I didn’t believe I was fooling myself. Even dear old Ida appeared conscious of undertones; I knew she didn’t take sugar yet twice she stirred her tea so violently that it slopped into the saucer. I didn’t give in immediately; Wallis had raised my hopes before and dashed them just as quickly.
‘I was feeling pretty blue myself earlier on,’ I said. ‘It’s so empty out there.’ I looked towards the windows that cut the now bright day into squares of glittering light; already I could scarcely remember why the world had seemed so dark.
Wallis said, ‘It’s confusing, isn’t it? We long to go home and once there ache to get away.’
‘But to what?’ I countered. Talking to Wallis was not unlike sparring with Scurra. It occurred to me that he’d infected the ship.
‘In your case,’ she said, ‘I imagine you have it mapped out,’ and again she touched me, this time the merest brush of her fingertips against the bruised skin above my eye.
‘If I’ve been avoiding you,’ I lied, ‘it’s because I have a lot on my mind. My future . . . that sort of thing. It’s different for you girls.’
‘Different, certainly,’ she replied, ‘yet no less hard. Not unless, like Sissy, one falls into marriage.’

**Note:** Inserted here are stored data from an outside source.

(* ===== verification/Effects.v ===== *)
(** * What the handlers call ([worker.Processor], [worker.Compensator],
      [publish.Service], [notification.Service])

    One effect per call that leaves the handler: the clock, [uuid.New], a SQL
    statement, the broker, the process's breakers and limiters, and the
    provider adapter.  [local] says what each call may answer and do. *)

From S2P Require Import Prelude Prog Errors Json Domain Mq Provider Breaker Limiter Store.

Inductive eff : Type -> Type :=
| ENow : eff Z
| ENewUUID : eff UUID
| ERepo {A} (s : stmt A) : eff (res A)
| EPublish (id : UUID) : eff (res PublishResult)
| EAllow (key : string) : eff BreakerDecision
| EObserve (p : BreakerPermit) (o : BreakerObservation) : eff unit
| EAbort (p : BreakerPermit) : eff unit
| EAcquire (key : string) : eff (option error)
| ERelease (key : string) : eff unit
| ESend (adapter : string) (ac : ActionContext) (action payload : string) : eff (option Result * option error).

Abbreviation prog := (Prog.prog eff).

(** A call to a provider: the adapter, its arguments and what it returned. *)
Record call := mkCall {
  call_adapter : string;
  call_ac : ActionContext;
  call_action : string;
  call_payload : string;
  call_answer : option Result * option error;
}.

(** The table, the ids handed to the broker and the provider calls made are
    global; breakers and limiters are the process's. [w_uuids] are the values
    [uuid.New] has returned. *)
Record world := mkWorld {
  w_db : table;
  w_uuids : gset UUID;
  w_breakers : Breakers;
  w_limiters : Limiters;
  w_calls : list call;
  w_published : list UUID;
}.

Definition set_db (w : world) (db : table) : world :=
  mkWorld db (w_uuids w) (w_breakers w) (w_limiters w) (w_calls w) (w_published w).
Definition set_uuids (w : world) (u : gset UUID) : world :=
  mkWorld (w_db w) u (w_breakers w) (w_limiters w) (w_calls w) (w_published w).
Definition set_breakers (w : world) (b : Breakers) : world :=
  mkWorld (w_db w) (w_uuids w) b (w_limiters w) (w_calls w) (w_published w).
Definition set_limiters (w : world) (l : Limiters) : world :=
  mkWorld (w_db w) (w_uuids w) (w_breakers w) l (w_calls w) (w_published w).
Definition add_call (w : world) (c : call) : world :=
  mkWorld (w_db w) (w_uuids w) (w_breakers w) (w_limiters w) (c :: w_calls w) (w_published w).
Definition add_published (w : world) (id : UUID) : world :=
  mkWorld (w_db w) (w_uuids w) (w_breakers w) (w_limiters w) (w_calls w) (id :: w_published w).

(** An error that comes from the connection, the context or the rate limiter
    and not from the repository's own packages: none of its sentinels, not a
    requeue request. *)
Definition foreign_error (e : error) : Prop :=
  errors_Is e ErrNotClaimed = false /\ errors_Is e StoreErrNotFound = false /\
  errors_Is e ErrDuplicateSourceRequest = false /\ errors_As_Requeue e = None.

(** A statement is executed at the database's own time and its answer
    arrives; or it fails before; or it is committed and its answer is lost. *)
Inductive stmt_answer {P : Postgres} {A} (s : stmt A) (db : table) : res A -> table -> Prop :=
| sa_done now : stmt_answer s db (exec_stmt s now db).1 (exec_stmt s now db).2
| sa_refused e : foreign_error e -> stmt_answer s db (Err e) db
| sa_lost now e : foreign_error e -> stmt_answer s db (Err e) (exec_stmt s now db).2.

Definition local {P : Postgres} : handler eff world := fun X e =>
  match e in eff X return world -> X -> world -> Prop with
  | ENow => fun w t w' => w' = w
  | ENewUUID => fun w u w' => u ∉ w_uuids w /\ w' = set_uuids w ({[u]} ∪ w_uuids w)
  | ERepo s => fun w x w' => exists db', stmt_answer s (w_db w) x db' /\ w' = set_db w db'
  | EPublish id => fun w x w' => w' = add_published w id
  | EAllow key => fun w d w' =>
      exists now, d = (Allow now (w_breakers w) key).1 /\ w' = set_breakers w (Allow now (w_breakers w) key).2
  | EObserve p o => fun w _ w' => exists now, w' = set_breakers w (Observe now (w_breakers w) p o)
  | EAbort p => fun w _ w' => w' = set_breakers w (Abort (w_breakers w) p)
  | EAcquire key => fun w x w' =>
      exists wait done l,
        (forall e, wait = Some e \/ done = Some e -> foreign_error e) /\
        Acquire (w_limiters w) key wait done = Some (x, l) /\ w' = set_limiters w l
  | ERelease key => fun w _ w' => w' = set_limiters w (Release (w_limiters w) key)
  | ESend adapter ac action payload => fun w x w' => w' = add_call w (mkCall adapter ac action payload x)
  end.

(** Every call has some answer: [wp local] is never vacuous. *)
Lemma local_total {P : Postgres} X (e : eff X) w : exists x w', local X e w x w'.
Proof.
  destruct e as [| |A s|id|k|p o|p|k|k|ad ac action payload]; cbn.
  - exists 0. eauto.
  - exists (fresh (w_uuids w)). eexists. split; [apply is_fresh|done].
  - exists (exec_stmt s 0 (w_db w)).1, (set_db w (exec_stmt s 0 (w_db w)).2), (exec_stmt s 0 (w_db w)).2.
    split; [apply (sa_done _ _ 0)|done].
  - exists (Err (EString EmptyString)). eauto.
  - exists (Allow 0 (w_breakers w) k).1, (set_breakers w (Allow 0 (w_breakers w) k).2), 0. by split.
  - exists tt, (set_breakers w (Observe 0 (w_breakers w) p o)). by exists 0.
  - exists tt. eauto.
  - destruct (Acquire_done (w_limiters w) k None (ESentinel CtxCanceled)) as [r Hr].
    exists r, (set_limiters w (w_limiters w)), None, (Some (ESentinel CtxCanceled)), (w_limiters w).
    split; [|by split]. intros e [|[= <-]]; [done|]. by repeat split.
  - exists tt. eauto.
  - exists (None, None). eauto.
Qed.

(** ** [error] results *)

Definition err_of {A} (r : res A) : option error := match r with Ok _ => None | Err e => Some e end.

Definition is_err (o : option error) (s : sentinel) : bool :=
  match o with Some e => errors_Is e s | None => false end.

(** ** The repository's methods

    [Claim] and [MarkRequesting] read the process clock for the document they
    write; every other method is its statement. *)

Definition Repo_Claim (id tok : UUID) (dur : Z) : prog (res Event) :=
  (now <- trigger ENow ;;
   trigger (ERepo (SClaim id tok dur (marshal_claimed {| Claimed_Phase := PhaseClaimed; ClaimedAt := now |}))))%prog.

Definition Repo_MarkRequesting (id tok : UUID) : prog (option error) :=
  (now <- trigger ENow ;;
   r <- trigger (ERepo (SMarkRequesting id tok
     (marshal_requesting {| Requesting_Phase := PhaseRequesting; StartedAt := now |}))) ;;
   Ret (err_of r))%prog.

(** A method that only reports an error. *)
Definition Repo_exec {A} (s : stmt A) : prog (option error) :=
  (r <- trigger (ERepo s) ;; Ret (err_of r))%prog.

(** ** Rules for the calls *)

Section rules.
Context {P : Postgres}.
Implicit Types w : world.

Lemma wp_trigger {X} (e : eff X) w (Q : X -> world -> Prop) :
  (forall x w', local X e w x w' -> Q x w') -> wp local (trigger e) w Q.
Proof using Type. intros H. exact H. Qed.

Lemma wp_now w (Q : Z -> world -> Prop) : (forall t, Q t w) -> wp local (trigger ENow) w Q.
Proof using Type. intros H. apply wp_trigger. intros t w' ->. apply H. Qed.

Lemma wp_repo {A} (s : stmt A) w (Q : res A -> world -> Prop) :
  (forall x db', stmt_answer s (w_db w) x db' -> Q x (set_db w db')) -> wp local (trigger (ERepo s)) w Q.
Proof using Type. intros H. apply wp_trigger. intros x w' (db' & Ha & ->). by apply H. Qed.

(** A statement that is sure to succeed when the database answers. *)
Lemma wp_exec (s : stmt unit) (f : Z -> table) w (Q : option error -> world -> Prop) :
  (forall now, exec_stmt s now (w_db w) = (Ok tt, f now)) ->
  (forall now, Q None (set_db w (f now))) ->
  (forall e db', foreign_error e -> Q (Some e) (set_db w db')) ->
  wp local (Repo_exec s) w Q.
Proof using Type.
  intros He H1 H2. apply wp_bind, wp_repo. intros x db' Ha. cbn.
  destruct Ha as [now|e Hf|now e Hf]; [rewrite He; apply H1|by apply H2..].
Qed.

Lemma foreign_not_claimed e : foreign_error e -> is_err (Some e) ErrNotClaimed = false.
Proof using Type. by intros (H & _). Qed.

Lemma foreign_not_requeue e : foreign_error e -> errors_As_Requeue e = None.
Proof using Type. by intros (_ & _ & _ & H). Qed.
End rules.

(** ** A database that answers

    [local] without faults: every statement is executed at [now], which is
    also what the clock reads; the broker may still refuse. *)
Definition reliable {P : Postgres} (now : Z) : handler eff world := fun X e =>
  match e in eff X return world -> X -> world -> Prop with
  | ENow => fun w t w' => t = now /\ w' = w
  | ERepo s => fun w x w' => x = (exec_stmt s now (w_db w)).1 /\ w' = set_db w (exec_stmt s now (w_db w)).2
  | e => local _ e
  end.

Lemma reliable_local {P : Postgres} now X (e : eff X) w x w' : reliable now X e w x w' -> local X e w x w'.
Proof.
  destruct e; cbn; try done; [by intros [_ ->]|].
  intros [-> ->]. eexists. split; [apply sa_done|done].
Qed.

Lemma reliable_total {P : Postgres} now X (e : eff X) w : exists x w', reliable now X e w x w'.
Proof.
  destruct e; try apply (local_total _ _ w); cbn; [by exists now, w|by eexists _, _].
Qed.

‘Not falls,’ I protested. ‘It was a love match.’
She said she was glad to hear it and that I must have felt lonely once Sissy had gone off with Whitney and set up an establishment of her own. We had always been so close. It couldn’t be easy for me living with my aunt . . . now that she was deaf and often out of her mind.

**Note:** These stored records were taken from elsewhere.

(* ===== verification/DeliverySpec.v ===== *)
(** * What one delivery guarantees

    [HandleDelivery] among any other processes ([Among]): whatever they do to
    the table between two of its calls, whatever the broker, the limiters,
    the breakers and the provider answer, and with or without database
    failures and lost replies. *)

From S2P Require Import Prelude Prog Errors Json Domain Mq Provider Breaker Limiter Store Lifecycle Effects Among Processor ProcessorSpec.

#[local] Opaque marshal_finished marshal_claimed marshal_requesting.
#[local] Arguments outcome_is_requeue : simpl never.

(** ** What the broker's answer means *)

(** A claim of event [id] among others that began with [db0]: the row [r0] it
    took in [db], unleased and not yet ended. *)
Definition claimed_row (id : UUID) (db0 db : table) (r0 : Event) : Prop :=
  evolves db0 db /\ db !! id = Some r0 /\ LeaseToken r0 = None /\ ~ terminal r0.

(** At some instant since the delivery began there was nothing to claim: no
    row, or one that is not due, has ended, or is leased, and not to a token
    of this delivery. *)
Definition claim_refused (clock : Z) (id : UUID) (w w' : world) : Prop :=
  exists db now, clock <= now /\ evolves (w_db w) db /\ evolves db (w_db w') /\
    match db !! id with
    | Some r => claimable now r = false /\ forall tok, LeaseToken r = Some tok -> tok ∉ w_uuids w' ∖ w_uuids w
    | None => True
    end.

(** The delivery's lease expired while it worked: the recovery scan released
    the event, with this attempt counted, for another delivery. *)
Definition taken_over (id : UUID) (db0 db' : table) : Prop :=
  exists dbc r0 db r, claimed_row id db0 dbc r0 /\ evolves dbc db /\ evolves db db' /\
    db !! id = Some r /\ EvStatus r = StatusProcessing /\ LeaseToken r = None /\ outcome_is_requeue r = true /\
    AttemptCount r = AttemptCount r0 + 1.

(** The attempt counter of the event is full and the claim an error. *)
Definition counter_full (id : UUID) (db0 : table) (e : error) : Prop :=
  errors_As_PgCode e = Some "22003"%string /\
  exists db r, evolves db0 db /\ db !! id = Some r /\ AttemptCount r = 32767.

(** The event has ended, by this delivery. *)
Definition ended_by (d : Delivery) (w w' : world) : Prop :=
  exists row, w_db w' !! EventID d = Some row /\
    ((EvStatus row = StatusSucceeded /\ exists c, w_calls w' = c :: w_calls w /\ call_for c row /\ reported_success c) \/
     (EvStatus row = StatusFailed /\ 0 < MaxAttempts d <= AttemptCount row)).

(** This delivery released the event for a redelivery after [delay]. *)
Definition released_by (LeaseDuration : Z) (d : Delivery) (delay : Z) (backoff : bool) (w w' : world) : Prop :=
  exists dbc r0 db row, claimed_row (EventID d) (w_db w) dbc r0 /\ evolves dbc db /\ evolves db (w_db w') /\
    db !! EventID d = Some row /\ waiting_for LeaseDuration delay row /\
    if backoff then AttemptCount row = AttemptCount r0 + 1 /\ (0 < MaxAttempts d -> AttemptCount row < MaxAttempts d)
    else AttemptCount row = AttemptCount r0.

(** What the backend may conclude from the handler's result, given what the
    delivery was told last. *)
Definition handled (LeaseDuration : Z) (faults : bool) (clock : Z) (d : Delivery) (w : world) (err : option error) (s : world * said) : Prop :=
  let '(w', g) := s in
  match err with
  | None =>
      (g = Refused /\ claim_refused clock (EventID d) w w' /\ w_calls w' = w_calls w) \/
      (g = Refused /\ taken_over (EventID d) (w_db w) (w_db w')) \/
      (g = Ended /\ ended_by d w w')
  | Some e =>
      match errors_As_Requeue e with
      | Some (delay, backoff) => g = Released /\ released_by LeaseDuration d delay backoff w w'
      | None =>
          g = Errored e /\ errors_Is e ErrNotClaimed = false /\
          (faults = false -> (foreign_error e /\ w_calls w' = w_calls w) \/ counter_full (EventID d) (w_db w) e)
      end
  end.

Lemma local_evolves `{Postgres} X (e : eff X) w x w' : writes_ok X e -> local X e w x w' -> evolves (w_db w) (w_db w').
Proof.
  intros He Hl. destruct e as [| |A' st|id|k|pm o|pm|k|k|ad ac action payload]; cbn in Hl.
  3: { destruct Hl as (db' & [now|e' _|now e' _] & ->); [|done|]; (eapply evolves_step; by apply (exec_stmt_step _ now)). }
  all: by (destruct_and?; repeat match goal with H : exists _, _ |- _ => destruct H; destruct_and? end; subst w').
Qed.

(** Every call of a handler, and what follows it, is a step of the table. *)
Lemma noted_evolves `{Postgres} {A} faults clock before (p : prog A) w g :
  only writes_ok p -> wp (noted (among faults clock before)) p (w, g) (fun _ s' => evolves (w_db w) (w_db s'.1)).
Proof.
  intros Hp. apply (wp_only (noted (among faults clock before)) writes_ok (fun s' => evolves (w_db w) (w_db s'.1))); [|done|done].
  intros X e s x s' He Hs [(w1 & Hl%database_local & _ & Ho & _) _]. etrans; [exact Hs|]. etrans; [|by eapply rely_evolves].
  by eapply local_evolves.
Qed.

(** The ids drawn stay drawn. *)
Lemma noted_draws `{Postgres} {A} before faults clock (p : prog A) w g :
  wp (noted (among faults clock before)) p (w, g) (fun _ s' => w_uuids w ⊆ w_uuids s'.1).
Proof.
  apply (wp_invariant (noted (among faults clock before)) (fun s' => w_uuids w ⊆ w_uuids s'.1)); [|done].
  intros X e s x s' Hs [(w1 & Hl%database_local & _ & (_ & Hu & _)) _]. rewrite Hu. etrans; [exact Hs|].
  destruct e; cbn in Hl; destruct_and?; repeat match goal with H : exists _, _ |- _ => destruct H; destruct_and? end;
    match goal with H : w1 = _ |- _ => rewrite H end; cbn; set_solver.
Qed.

Section delivery.
Context {P : Postgres} (LeaseDuration : Z).
Context (faults : bool) (clock : Z) (before : gset UUID) (d : Delivery) (w0 : world) (Hw0 : table_wf (w_db w0)).

Abbreviation H := (noted (among faults clock before)).
Abbreviation db0 := (w_db w0).
Abbreviation post := (handled LeaseDuration faults clock d w0).

(** ** The state of an attempt

    [ev] is what the claim returned, [r0] the row it took. Its lease is held,
    or was taken over. *)
Definition held (ev : Event) (tok : UUID) (db : table) : Prop :=
  exists r, db !! ID ev = Some r /\ holds_lease tok r = true /\ AttemptCount r = AttemptCount ev /\ same_identity ev r.

Definition lost (ev : Event) (tok : UUID) (dbc db : table) : Prop :=
  (exists db1 r1, evolves dbc db1 /\ evolves db1 db /\ db1 !! ID ev = Some r1 /\ recovered ev r1) /\
  forall r, db !! ID ev = Some r -> LeaseToken r <> Some tok.

Record attempting (ev : Event) (tok : UUID) (dbc : table) (r0 : Event) (cs : list call) (w : world) : Prop := {
  an_claim : claimed_row (EventID d) db0 dbc r0;
  an_id : ID ev = EventID d;
  an_count : AttemptCount ev = AttemptCount r0 + 1;
  an_range : 1 <= AttemptCount ev <= 32767;
  an_tok : tok ∈ w_uuids w ∖ before;
  an_calls : w_calls w = cs;
  an_evolves : evolves dbc (w_db w);
  an_row : held ev tok (w_db w) \/ lost ev tok dbc (w_db w);
}.

Lemma lost_rely mine ev tok dbc db db' : tok ∈ mine -> lost ev tok dbc db -> rely mine db db' -> lost ev tok dbc db'.
Proof using Type.
  intros Hm Hl Hs. induction Hs as [s|s1 s2 s3 _ IH [(now & Hst) Hsp]]; [done|].
  destruct (IH Hl) as ((db1 & r1 & E1 & E2 & E3 & E4) & Hn). split.
  - exists db1, r1. split; [done|]. split; [|done]. etrans; [exact E2|by eapply evolves_step].
  - intros r' Er' Ht. specialize (Hsp _ _ Er'). destruct (s2 !! ID ev) as [r|] eqn:Er.
    + by apply (Hn r eq_refl), (proj1 Hsp).
    + by apply (proj2 Hsp _ Hm).
Qed.

Lemma held_rely mine ev tok dbc db db' : tok ∈ mine -> evolves dbc db -> held ev tok db -> rely mine db db' ->
  held ev tok db' \/ lost ev tok dbc db'.
Proof using Type.
  intros Hm He Hh Hs. assert (evolves dbc db' /\ (held ev tok db' \/ lost ev tok dbc db')) as [_ ?]; [|done].
  induction Hs as [s|s1 s2 s3 Hs IH Hst]; [by split; [|left]|].
  destruct (IH He Hh) as [He2 Hrow]. clear IH. pose proof Hst as [(now & Hts) Hsp].
  assert (evolves dbc s3) as He3 by (etrans; [done|by eapply evolves_step]). split; [done|].
  destruct Hrow as [(r & Er & Hl & Hc & Hi)|Hn].
  - destruct (table_step_keeps _ _ _ _ _ Hts Er) as (r' & Er' & _). specialize (Hsp _ _ Er'). rewrite Er in Hsp.
    apply holds_lease_spec in Hl as Hl'. destruct Hl' as [Hp Ht].
    destruct (proj2 Hsp _ Hm Ht) as [->|(Q1 & Q2 & Q3 & Q4 & Q5)]; [left; by exists r|right].
    split; [|intros q Hq; by simplify_eq; rewrite Q2]. exists s3, r'. split; [done|]. split; [done|]. split; [done|].
    split; [done|]. split; [done|]. split; [done|]. split; [congruence|by etrans].
  - right. apply (lost_rely mine _ _ _ s2); [done..|]. eapply star_snoc; [apply star_refl|done].
Qed.

Lemma attempting_wf ev tok dbc r0 cs w : attempting ev tok dbc r0 cs w -> table_wf dbc /\ table_wf (w_db w).
Proof using Hw0. intros [(Hc & _) _ _ _ _ _ He _]. assert (table_wf dbc) by by eapply evolves_wf. split; [done|by eapply evolves_wf]. Qed.

(** Others leave an attempt an attempt. *)
Lemma attempting_others ev tok dbc r0 cs w w' :
  attempting ev tok dbc r0 cs w -> others (w_uuids w ∖ before) w w' -> attempting ev tok dbc r0 cs w'.
Proof using Hw0.
  intros Ha (Hr & Hu & Hc & _). destruct (attempting_wf _ _ _ _ _ _ Ha) as [_ Hw]. destruct Ha as [H1 H2 H3 H4 H5 H6 H7 H8].
  split; try done; [by rewrite Hu|congruence|etrans; [done|by eapply rely_evolves]|].
  destruct H8 as [Hh|Hl]; [by eapply held_rely|right; by eapply lost_rely].
Qed.

(** Calls that leave the table and the calls made alone. *)
Definition aside {X} (e : eff X) : Prop :=
  match e with ENow | EAllow _ | EObserve _ _ | EAbort _ | EAcquire _ | ERelease _ => True | _ => False end.

Lemma aside_local {X} (e : eff X) w x w1 : aside e -> local X e w x w1 ->
  w_db w1 = w_db w /\ w_uuids w1 = w_uuids w /\ w_calls w1 = w_calls w.
Proof using Type. destruct e; cbn; try done; intros _ Hl; clear LeaseDuration faults clock before d w0 Hw0; naive_solver. Qed.

Lemma attempting_same ev tok dbc r0 cs w w' : attempting ev tok dbc r0 cs w ->
  w_db w' = w_db w -> w_uuids w' = w_uuids w -> w_calls w' = w_calls w -> attempting ev tok dbc r0 cs w'.
Proof using Type. intros [H1 H2 H3 H4 H5 H6 H7 H8] E1 E2 E3. by split; rewrite ?E1, ?E2, ?E3. Qed.

Lemma wp_aside {X A} (e : eff X) (k : X -> prog A) ev tok dbc r0 cs w g Q :
  aside e -> attempting ev tok dbc r0 cs w ->
  (forall x w1 w', local X e w x w1 -> attempting ev tok dbc r0 cs w' -> wp H (k x) (w', note e x g) Q) ->
  wp H (Prog.bind (trigger e) k) (w, g) Q.
Proof using Hw0.
  intros He Ha Hk. apply wp_noted. intros x w1 w' Hl%database_local _ Ho. apply (Hk x w1); [done|].
  destruct (aside_local e w x w1 He Hl) as (E1 & E2 & E3). eapply attempting_others; [|done]. by eapply attempting_same.
Qed.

‘I love my aunt,’ I said stiffly, ‘and have any number of friends. Too many, I often think.’ I didn’t need Wallis to feel sorry for me and found her reference to my aunt’s nervous disposition offensive, that is until I remembered the cross she bore on her own mad mother’s behalf. It’s true, I thought. We are none of us normal.
‘Hopper complains I avoid him too,’ I told her. ‘I guess I’m a fair-weather friend.’ She appeared to think this over, staring at me still and twirling that glass button round and round. Poor Ida didn’t know where to put herself; she started to hum Adele’s aria of the night before.
‘We played a game at tea the other day,’ Wallis said. ‘Hopper, Charlie, Archie Ginsberg, the usual crowd. Who would one choose to throw out of a balloon if it was in danger of crashing?’
‘I thought it was an open boat in danger of sinking—’
‘It’s the same principle,’ she said. ‘You’d be surprised who was the first to go.’